CHARACTERISING RHYTHMICITY IN HUMAN SKELETAL MUSCLE METABOLISM

We know that many signals and functions in the body follow a set pattern that repeats everyday (called circadian rhythms). We also know that the timing of this pattern can have an effect on how well our bodies work - for example, shift workers who are active and eat at night when most people are asleep tend to have more health problems such as diabetes and heart disease.

Research using mice shows that these repeating patterns depend on the timing of daily events, like sleep, eating and activity. It is important to study humans as well because mice differ from us both in their behaviour and their metabolism - for example, mice are naturally most active at night and at times when food is limited they become even more active, with the chemistry in mouse muscle responding differently to human muscle.

Muscles are some of the most important body parts for metabolism and health as they use most of the sugar and fat that we eat and have the capacity to dramatically increase our metabolism by moving around (contracting) - and an active lifestyle help us stay healthy. To prepare for this project, we did a pilot study where we took small pieces of muscle from the thighs of human volunteers every few hours for an entire day and night.
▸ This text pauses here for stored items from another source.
Lemma getRefCommit_run (w : world) (o : gmap string json) :
  heap w !! p = Some o ->
  Forall (fun k => is_Some (o !! k)) ["owner"; "repo"; "ref"] ->
  let repository :=
    "/repos/" +:+ js_ToString (obj_get o "owner") +:+ "/" +:+ js_ToString (obj_get o "repo") in
  let ref := obj_get o "ref" in
  let branch :=
    if lodash_startsWith ref "refs/heads/"
    then JStr (lodash_replace ref "refs/heads/" "") else ref in
  let h := <[fresh (dom (heap w)) := token_source this]> (heap w) in
  getRefCommit backend this p w
  = if lodash_startsWith ref "refs/tags/"
    then single_request backend h w
           {| method := "GET";
              url := V5 +:+ "/repos/" +:+ js_ToString (obj_get o "owner") +:+ "/"
                     +:+ js_ToString (obj_get o "repo") +:+ "/releases/tags/"
                     +:+ lodash_replace ref "refs/tags/" "";
              params := token_source this |}
           (fun result =>
              {| commit_sha := lodash_get (body_or_empty result) "target_commitish";
                 commit_message := lodash_get (body_or_empty result) "tag_name";
                 commit_source := body_or_empty result |})
    else single_request backend h w
           {| method := "GET";
              url := V5 +:+ "/repos/" +:+ js_ToString (obj_get o "owner") +:+ "/"
                     +:+ js_ToString (obj_get o "repo") +:+ "/branches/"
                     +:+ js_ToString branch;
              params := token_source this |}
           (fun result =>
              {| commit_sha := lodash_get (body_or_empty result) "commit.sha";
                 commit_message := lodash_get (body_or_empty result) "commit.commit.message";
                 commit_source := body_or_empty result |}).
Proof.
  intros Hp Hall repository ref branch h.
  unfold getRefCommit, validateGetRefCommitParams. unfold bind at 1.
  rewrite (validate_required_ok _ _ _ o) by done.
  unfold bind at 1, load at 1. rewrite Hp. cbv beta iota zeta. fold ref.
  destruct (lodash_startsWith ref "refs/tags/").
  - rewrite (requestV5_literal backend this _ "GET"
               (fun result =>
                  {| commit_sha := lodash_get (lodash_get_or result "data" (JObj ∅))
                                     "target_commitish";
                     commit_message := lodash_get (lodash_get_or result "data" (JObj ∅))
                                         "tag_name";
                     commit_source := lodash_get_or result "data" (JObj ∅) |})).
    unfold single_request, body_or_empty. destruct (backend _ _); [|done].
    by rewrite lodash_get_or_data.
  - rewrite (requestV5_literal backend this _ "GET"
               (fun result =>
                  {| commit_sha := lodash_get (lodash_get_or result "data" (JObj ∅))
                                     "commit.sha";
                     commit_message := lodash_get (lodash_get_or result "data" (JObj ∅))
                                         "commit.commit.message";
                     commit_source := lodash_get_or result "data" (JObj ∅) |})).
    unfold single_request, body_or_empty. destruct (backend _ _); [|done].
    by rewrite lodash_get_or_data.
Qed.
Lemma clean_media (l : list string) :
  l <> [] -> Forall (fun u => u <> ""%string) l ->
  clean (JObj [("mediaItems"%string, JArr (map (fun u => JObj [("src"%string, JStr u)]) l))])
  = true.
Proof.
  intros Hne Hl. destruct l as [| u0 l]; [contradiction |].
  cbn [clean forallb map is_empty_value negb andb]. rewrite andb_true_r.
  inversion Hl as [| ? ? H0 Hus]; subst.
  destruct u0 as [| c0 u0']; [contradiction |]. simpl.
  clear - Hus. induction Hus as [| u l Hu _ IH]; [reflexivity |].
  simpl. rewrite IH. destruct u; [contradiction | reflexivity].
Qed.

(** [add_media_v1] never raises.  It keeps the URLs that start with
    ["http"]; when there are none it sends nothing, otherwise it sends one
    POST to the product's media endpoint listing the first 20 of them, in
    order, unchanged by [prune]. *)
Theorem add_media_v1_request api_key site_id (pid : json) (urls : list string)
    (w : world RS) :
  let hs := filter (fun u => PyStr.startswith u "http") urls in
  snd (add_media_v1 RS remote api_key site_id pid urls w) = Ok tt
  /\ (hs = [] -> fst (add_media_v1 RS remote api_key site_id pid urls w) = w)
  /\ (hs <> [] ->
      exists q,
        w_sent RS (fst (add_media_v1 RS remote api_key site_id pid urls w)) = w_sent RS w ++ [q]
        /\ rq_method q = "POST"%string /\ rq_endpoint q = EP_product_media pid
        /\ rq_body q = Some (JObj [("mediaItems"%string,
                                     JArr (map (fun u => JObj [("src"%string, JStr u)])
                                               (firstn 20 hs)))])).
Proof.
  intro hs. unfold add_media_v1. fold hs.
  assert (Hh : Forall (fun u => PyStr.startswith u "http" = true) hs).
  { apply Forall_forall. intros u Hu. now apply filter_In in Hu. }
  destruct hs as [| u0 us] eqn:Ehs.
  - repeat split; auto. congruence.
  - assert (Hnx : never_exits
      (_ <- wix_request RS remote "POST" (EP_product_media pid) api_key site_id
              (Some (JObj [("mediaItems"%string,
                            JArr (map (fun u => JObj [("src"%string, JStr u)])
                                      (firstn 20 (u0 :: us))))])) ;; ret tt)) by effects.
    split; [apply try_pass_ok; exact Hnx |]. split; [congruence |]. intros _.
    destruct (try_wix_one "POST" (EP_product_media pid) api_key site_id
      (Some (JObj [("mediaItems"%string,
                    JArr (map (fun u => JObj [("src"%string, JStr u)])
                              (firstn 20 (u0 :: us))))]))
      (fun _ => ret tt) (fun _ => ret tt) w) as [q [Hs [He [Hm Hb]]]].
    { intro. effects. }
    { intro. effects. }
    exists q. repeat split; auto. rewrite Hb. cbn [option_map]. f_equal.
    apply prune_clean_id, clean_media; [discriminate |].
    apply forall_firstn.
    eapply Forall_impl; [| exact Hh]. intros u Hu ->. discriminate Hu.
Qed.

(** [add_product_to_collection] never raises; it sends nothing unless
    both the collection id and the product id are truthy, and then one
    POST to the collection's [productIds] endpoint listing the product. *)
Theorem add_product_to_collection_request api_key site_id (cid pid : json)
    (w : world RS) :
  ((truthy cid = false \/ truthy pid = false) ->
   add_product_to_collection RS remote api_key site_id cid pid w = (w, Ok tt))
  /\ (truthy cid = true -> truthy pid = true ->
      exists q,
        w_sent RS (fst (add_product_to_collection RS remote api_key site_id cid pid w))
        = w_sent RS w ++ [q]
        /\ rq_method q = "POST"%string /\ rq_endpoint q = EP_collection_productIds cid
        /\ rq_body q = Some (prune (JObj [("productIds"%string, JArr [pid])]))
        /\ snd (add_product_to_collection RS remote api_key site_id cid pid w) = Ok tt).
Proof.
  unfold add_product_to_collection. split.
  - intros [H | H]; rewrite H; [reflexivity |]. now rewrite orb_true_r.
  - intros H1 H2. rewrite H1, H2. simpl.
    destruct (try_wix_one "POST" (EP_collection_productIds cid) api_key site_id
      (Some (JObj [("productIds"%string, JArr [pid])]))
      (fun _ => ret tt) (fun _ => ret tt) w) as [q [Hs [He [Hm Hb]]]].
    { intro. effects. }
    { intro. effects. }
    exists q. repeat split; auto. apply try_pass_ok. effects.
Qed.

(** An answer with status 300 or more makes [wix_request] raise a
    [RuntimeError] that carries the method, the endpoint, the status and
    at most the first 1200 characters of the response text; the request
    is recorded as sent. *)
Theorem wix_request_error method ep api_key site_id payload (w : world RS)
    rs' (status : Z) (text : string) parsed :
  remote (w_remote RS w)
    {| rq_method := method; rq_endpoint := ep; rq_api_key := api_key;
       rq_site_id := site_id; rq_body := option_map prune payload |}
  = (rs', Response status text parsed) ->
  (300 <= status)%Z ->
  exists t,
    wix_request RS remote method ep api_key site_id payload w
    = ({| w_remote := rs';
          w_sent := w_sent RS w ++
                    [{| rq_method := method; rq_endpoint := ep; rq_api_key := api_key;
                        rq_site_id := site_id; rq_body := option_map prune payload |}] |},
       Raise (RuntimeError method ep status t))
    /\ (String.length t <= 1200)%nat
    /\ String.prefix t text = true.
Proof.
  intros Hr Hs. unfold wix_request. rewrite Hr.
  apply Z.leb_le in Hs. rewrite Hs.
  exists (PyStr.take 1200 text). split; [reflexivity | split; [apply length_take |]].
  unfold PyStr.take. generalize 1200%nat. clear.
  induction text as [| c t IH]; intros [| n]; simpl; auto.
  destruct (ascii_dec c c); [apply IH | contradiction].
Qed.

End Requests.

(** *** Reading the CSV *)

Lemma read_rows_from_in (i : Z) (raws : list raw_row) (n : Z) (r : row) :
  In (n, r) (read_rows_from i raws)
  <-> exists k raw, nth_error raws k = Some raw /\ n = (i + Z.of_nat k)%Z /\ r = norm_row raw
      /\ (opt_str_truthy (rget r "nome_articolo") || opt_str_truthy (rget r "prezzo_eur")
          || opt_str_truthy (rget r "url_produttore")) = true.
Proof.
  revert i. induction raws as [| raw t IH]; intro i; simpl.
  - split; [contradiction |]. intros [k [raw [H _]]]. destruct k; discriminate.
  - destruct (opt_str_truthy (rget (norm_row raw) "nome_articolo")
              || opt_str_truthy (rget (norm_row raw) "prezzo_eur")
              || opt_str_truthy (rget (norm_row raw) "url_produttore")) eqn:Ek; simpl.
    + split.
      * intros [H | H].
        -- injection H as <- <-. exists 0%nat, raw. repeat split; auto. lia.
        -- apply IH in H as [k [raw' [Hk [Hn [Hr Hkeep]]]]].
           exists (S k), raw'. repeat split; auto. lia.
      * intros [[| k] [raw' [Hk [Hn [Hr Hkeep]]]]]; simpl in Hk.
        -- injection Hk as <-. left. f_equal; [f_equal; lia | auto].
        -- right. apply IH. exists k, raw'. repeat split; auto. lia.
    + rewrite IH. split.
      * intros [k [raw' [Hk [Hn [Hr Hkeep]]]]]. exists (S k), raw'. repeat split; auto. lia.
      * intros [[| k] [raw' [Hk [Hn [Hr Hkeep]]]]]; simpl in Hk.
        -- injection Hk as <-. subst r. congruence.
        -- exists k, raw'. repeat split; auto. lia.
Qed.

Lemma read_rows_from_bound (i : Z) (raws : list raw_row) :
  Forall (fun p => (i <= fst p)%Z) (read_rows_from i raws).
Proof.
  revert i. induction raws as [| raw t IH]; intro i; simpl; [constructor |].
  assert (H : Forall (fun p => (i <= fst p)%Z) (read_rows_from (i + 1) t)).
  { eapply Forall_impl; [| apply IH]. simpl. intros; lia. }
  destruct (_ || _ || _); [constructor; [simpl; lia | exact H] | exact H].
Qed.

Lemma read_rows_from_increasing (i : Z) (raws : list raw_row) (j1 j2 : nat) p1 p2 :
  nth_error (read_rows_from i raws) j1 = Some p1 ->
  nth_error (read_rows_from i raws) j2 = Some p2 -> (j1 < j2)%nat -> (fst p1 < fst p2)%Z.
Proof.
  revert i j1 j2. induction raws as [| raw t IH]; intros i j1 j2 H1 H2 Hj; simpl in *.
  - destruct j1; discriminate.
  - destruct (_ || _ || _).
    + destruct j1 as [| j1], j2 as [| j2]; simpl in *; try lia.
      * injection H1 as <-. simpl.
        pose proof (read_rows_from_bound (i + 1) t) as B.
        apply nth_error_In in H2. rewrite Forall_forall in B. specialize (B _ H2). lia.
      * eapply IH; eauto. lia.
    + eapply IH; eauto.
Qed.

(** [read_rows] numbers each kept row with its position among the CSV
    records plus 2 (the header is line 1), also when earlier rows were
    dropped; a record is kept exactly when its normalised row has a
    non-empty [nome_articolo], [prezzo_eur] or [url_produttore]; the
    numbers strictly increase along the output. *)
Theorem read_rows_numbering (raws : list raw_row) :
  (forall n r, In (n, r) (read_rows raws)
     <-> exists k raw, nth_error raws k = Some raw /\ n = (Z.of_nat k + 2)%Z
         /\ r = norm_row raw
         /\ (opt_str_truthy (rget r "nome_articolo") || opt_str_truthy (rget r "prezzo_eur")
             || opt_str_truthy (rget r "url_produttore")) = true)
  /\ (forall j1 j2 p1 p2,
        nth_error (read_rows raws) j1 = Some p1 -> nth_error (read_rows raws) j2 = Some p2 ->
        (j1 < j2)%nat -> (fst p1 < fst p2)%Z).
Proof.
  split.
  - intros n r. unfold read_rows. rewrite read_rows_from_in.
    split; intros [k [raw [H1 [H2 H3]]]]; exists k, raw; split; auto; split; auto; lia.
  - apply read_rows_from_increasing.
Qed.

Lemma dict_set_lookup (d : row) (k v k' : string) :
  rget (dict_set d k v) k' = if String.eqb k' k then Some v else rget d k'.
Proof.
  unfold rget. induction d as [| [k0 v0] t IH]; simpl; [reflexivity |].
  destruct (String.eqb_spec k k0) as [-> | Hne]; simpl.
  - destruct (String.eqb k' k0); reflexivity.
  - rewrite IH. destruct (String.eqb_spec k' k0) as [-> | Hne']; simpl.
    + apply not_eq_sym, String.eqb_neq in Hne. now rewrite Hne.
    + reflexivity.
Qed.

(** How one more column changes the normalised row: a column without a
    header or whose header starts with ["__"] changes nothing; any other
    column sets the key [header.strip().lower()] to the stripped value,
    overwriting an earlier column with the same key, and leaves the other
    keys as they were. *)
Theorem norm_row_column (raw : raw_row) (k0 : option string) (v : option string) :
  (k0 = None -> norm_row (raw ++ [(k0, v)]) = norm_row raw)
  /\ (forall k, k0 = Some k -> PyStr.startswith k "__" = true ->
        norm_row (raw ++ [(k0, v)]) = norm_row raw)
  /\ (forall k, k0 = Some k -> PyStr.startswith k "__" = false ->
        let key := PyStr.lower (PyStr.strip k) in
        rget (norm_row (raw ++ [(k0, v)])) key
        = Some (PyStr.strip (match v with Some s => s | None => ""%string end))
        /\ forall k', k' <> key -> rget (norm_row (raw ++ [(k0, v)])) k' = rget (norm_row raw) k').
Proof.
  unfold norm_row. rewrite fold_left_app. simpl. fold (norm_row raw).
  split; [intros ->; reflexivity |]. split.
  - intros k -> H. now rewrite H.
  - intros k -> H. cbv zeta. rewrite H. split.
    + rewrite dict_set_lookup. now rewrite String.eqb_refl.
    + intros k' Hk'. rewrite dict_set_lookup. apply String.eqb_neq in Hk'. now rewrite Hk'.
Qed.
(** The [switch (edge)] the three computed getters end with. *)
Definition computedSide (extract : JsVal -> float) (rtl : bool) (r : Rect.t)
    (edge : Edge.t) : float :=
  match edge with
  | Edge.Left => extract (Rect.left r)
  | Edge.Right => extract (Rect.right r)
  | Edge.Top => extract (Rect.top r)
  | Edge.Bottom => extract (Rect.bottom r)
  | Edge.Start => if rtl then extract (Rect.right r) else extract (Rect.left r)
  | Edge.End_ => if rtl then extract (Rect.left r) else extract (Rect.right r)
  | Edge.Horizontal | Edge.Vertical | Edge.All => extract (Rect.left r)
  end.

(** [Node.getComputedMargin]: a percentage refers to the parent's computed
    width, or to the node's own when it has no parent or the parent's handle
    is the falsy [0n]. *)
Definition getComputedMargin (w : World) (this : NodeRef) (edge : Edge.t) : float :=
  let style := getStyle (tree w) (idOf w this) in
  let margin := Style.margin style in
  let layout := getLayout (tree w) (idOf w this) in
  let parentWidth :=
    match Node.parent (heap w this) with
    | Some p =>
        if bool_decide (idOf w p = 0%N) then Size.width (Layout.size layout)
        else Size.width (Layout.size (getLayout (tree w) (idOf w p)))
    | None => Size.width (Layout.size layout)
    end in
  computedSide (extractValue parentWidth) (isRTL (cacheOf w this)) margin edge.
We discovered repeating patterns in human muscle, with genetic signals linked to sugar, fat and protein metabolism going up and down every 24 hours. We did this once with people eating in the normal way during the daytime and fasting while asleep at night but also did other studies where we fed people through a tube during sleep - by feeding continuously we removed the acute responses to mealtimes and so could see the underlying rhythms in metabolism, and how they were affected by nutrient availability.

Now that we have seen these patterns in genetic signals, our proven method of collecting human muscle samples for 24 hours whilst feeding continuously (even at night) can be used to study whether those signals actually change how our muscles use carbohydrate and protein over time. We will also be able to find out whether these rhythms in metabolism depend of whether and when the muscle contracts (by asking people to move around at different times of day).

To study cause and effect we will use an experiment where volunteers are randomly divided into three groups: one group will rest for 24 hours, one group will be more active in the morning and the final group will be more active in the evening. We will then be able to see the pattern of metabolism in human muscle for the first time and can compare the muscle samples between the groups to learn about how rhythms in chemical processes are affected by muscle contraction.

As an extra follow-up question, the volunteers will also then continue with their prescribed pattern of rest and activity for two weeks as part of their normal lives, just so we can explore how their muscles and health change in that time.

Our prediction is that there will be clear 24-h rhythms in muscle metabolism, with more carbohydrate and protein taken into muscle to be used or stored earlier in the day. We also think that muscle contractions in the morning will be especially important in driving these rhythmic differences in metabolism over the course of a day.

This research will provide the first information about changes in how our muscles use carbohydrate and protein over time and in relation to our activity patterns. This will improve understanding of how and why daily patterns as sleep, activity, diet and medications can be used to improve human health.